Opinión de Don Alberto Díaz Jara
Conocido afectuosamente como Don Tito Díaz, fue alcalde de Los Muermos, hijo de agricultores del sector de Cululil, quienes decidieron vender sus tierras y mudarse a Los Muermos, donde don Tito pasó su infancia y forjó su vida, nos cuenta para estas crónica don Tito.
Por la década del treinta los primeros habitantes se asentaron en el fundo conocido como Los Muermos o Ulmos. Pronto corrió la voz de que el tren llegaría a la localidad y que impulsó la llegada de más personas y familias al lugar, marcando el inicio en nuestra historia muermina.
Se sabía que originalmente el tren estaba proyectado para llegar hasta Maullin, pero el proyecto se detuvo en Los Muermos. La idea inicial era llegar con el tren hasta Quillahua donde estaba la carbonífera. Sin embargo, un incendio en la mina provocó su cierre definitivo, jamás se pudo sofocar el siniestro. Finalmente, el terremoto sello su destino, sepultado para siempre la veta bajo las aguas.
Recordando personajes importantes que hicieron historia en nuestro pueblo se puede destacar la de don Braulio Oyarzo Asencio casado con la señora Herminia Téllez. Él fue el dueño de los terrenos donde hoy se ubica el pueblo. Con una visión innovadora y un compromiso con la comunidad, don Braulio realizaba las mediciones de los predios, para los vecinos con un lazo, como única unidad de medida que tenía y con la condición que sus nuevos propietarios debían crear y mantener una hermosa huerta en el lugar. De esta manera inculcaba el espíritu de un entorno bonito y próspero.
La instalación de alumbrado con farolas a parafina, fue un adelanto en el mejoramiento y visibilidad en las calles, donde se había dotado con un farolero para estas funciones, el vecino era don Segundo Trujillo, quien todas las tardes encendía sus farolas. Otro personaje que merece ser recordado es don Nolasco Paredes, conocido cariñosamente como don Laco, casado con la señora Sara. Don Nolasco quien trabajó también en la construcción del tren tuvo el honor de ser el primer banderillero y guardavías contratados por ferrocarriles, quien posteriormente se dedicó al comercio.

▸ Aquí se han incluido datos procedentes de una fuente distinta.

(** [VectorPlayerStream::nextPlayer]: throws when [index_ >= players_.size()],
    else returns [players_[index_++]]. *)
Definition nextPlayer (s : VectorPlayerStream) : outcome (Player * VectorPlayerStream) :=
  if length (players_ s) <=? index_ s then
    raise (runtime_error "No more players to fetch")
  else
    match players_ s !! index_ s with
    | Some p => ret (p, {| players_ := players_ s; index_ := S (index_ s) |})
    | None => raise (undefined_behaviour "operator[] out of range")
    end.

(** The class invariant of a stream: the read position is within the vector,
    whose size is a [size_t]. *)
Definition wf_stream (s : VectorPlayerStream) : Prop :=
  index_ s ≤ length (players_ s) ∧ (Z.of_nat (length (players_ s)) < size_t_modulus)%Z.

(** The players a stream has yet to produce, in order. *)
Definition pending (s : VectorPlayerStream) : list Player :=
  drop (index_ s) (players_ s).

(** ** The algorithms of [<algorithm>]

    [std::make_heap], [std::pop_heap], [std::sort] and [std::nth_element] are
    the C++ standard library's, not this repository's.  They enter the model
    through the guarantees the C++ standard gives for them, so that what is
    proved of the ranking functions holds for every conforming library. *)

(** [std::is_sorted] for [operator<]: no element is less than an earlier one. *)
Definition is_sorted (l : list Player) : Prop :=
  ∀ i j x y, i < j → l !! i = Some x → l !! j = Some y → Player_lt y x = false.

(** The postcondition of [std::nth_element(first, first + n, last)]: no
    element from position [n] on is less than one before position [n]. *)
Definition is_partitioned (n : nat) (l : list Player) : Prop :=
  ∀ i j x y, i < n → n ≤ j → l !! i = Some x → l !! j = Some y → Player_lt y x = false.

Class StdAlgorithms : Type := {
  (** [std::make_heap(first, last, comp)] *)
  make_heap : comparator → list Player → list Player;
  (** [std::pop_heap(first, last)] *)
  pop_heap : list Player → list Player;
  (** [std::sort(first, last)] *)
  sort : list Player → list Player;
  (** [std::nth_element(first, first + n, last)] *)
  nth_element : nat → list Player → list Player;

  make_heap_Permutation : ∀ c l, make_heap c l ≡ₚ l;
  make_heap_is_heap : ∀ c l, is_heap c (make_heap c l);
  (** On a non-empty max-heap, [pop_heap] moves the first element to the
      last position and leaves a max-heap of the others before it. *)
  pop_heap_spec : ∀ x l,
    is_heap less (x :: l) →
    ∃ h, pop_heap (x :: l) = h ++ [x] ∧ h ≡ₚ l ∧ is_heap less h;
  sort_Permutation : ∀ l, sort l ≡ₚ l;
  sort_is_sorted : ∀ l, is_sorted (sort l);
  nth_element_Permutation : ∀ n l, n ≤ length l → nth_element n l ≡ₚ l;
  nth_element_is_partitioned : ∀ n l, n ≤ length l → is_partitioned n (nth_element n l)
}.

(** ** [RankingResult] *)

(** [cutoffs_] is a [std::unordered_map<size_t, size_t>] from player counts
    to levels. *)
Record RankingResult : Type :=
  mkRankingResult { top_ : list Player; cutoffs_ : gmap nat N }.

(** [v.front()] and [v.back()]: undefined on an empty vector. *)
Definition front (v : list Player) : outcome Player :=
  match v with
  | [] => raise (undefined_behaviour "front() of an empty vector")
  | x :: _ => ret x
  end.

Definition back (v : list Player) : outcome Player :=
  match last v with
  | None => raise (undefined_behaviour "back() of an empty vector")
  | Some x => ret x
  end.

Section Ranking.
Context `{StdAlgorithms}.

(** ** [Offline::heapRank] *)

(** The extraction loop, [n] iterations to go. *)
Fixpoint heapRank_loop (n : nat) (players topPlayers : list Player)
  : outcome (list Player * list Player) :=
  match n with
  | 0 => ret (players, topPlayers)
  | S n' =>
      if decide (players = []) then
        raise (undefined_behaviour "pop_heap on an empty range")
      else
        let players := pop_heap players in
        do b <- back players;
        let topPlayers := topPlayers ++ [b] in
        let players := removelast players in
        heapRank_loop n' players topPlayers
  end.

(** [heapRank(players)]: the result and the vector [players] afterwards. *)
Definition heapRank (players : list Player) : outcome (RankingResult * list Player) :=
  let players := make_heap less players in
  let topCount := length players / 10 in
  do (players, topPlayers) <- heapRank_loop topCount players [];
  let topPlayers := sort topPlayers in
  ret ({| top_ := topPlayers; cutoffs_ := ∅ |}, players).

Un episodio un tanto negativo en la historia de Los Muermos es necesario hacer ver. En el pasado nuestra comuna fue escenario de una intensiva explotación de la madera en la cordillera del Sarao; que diezmó valiosas especies como alerce, coihues y ulmos. Grandes volúmenes de preciosa madera salían de la zona, transportados precisamente por el tren. Aunque esta actividad generó un gran progreso para la zona también causó un enorme daño al bosque nativo, sentenció al final de sus palabras don Tito Díaz.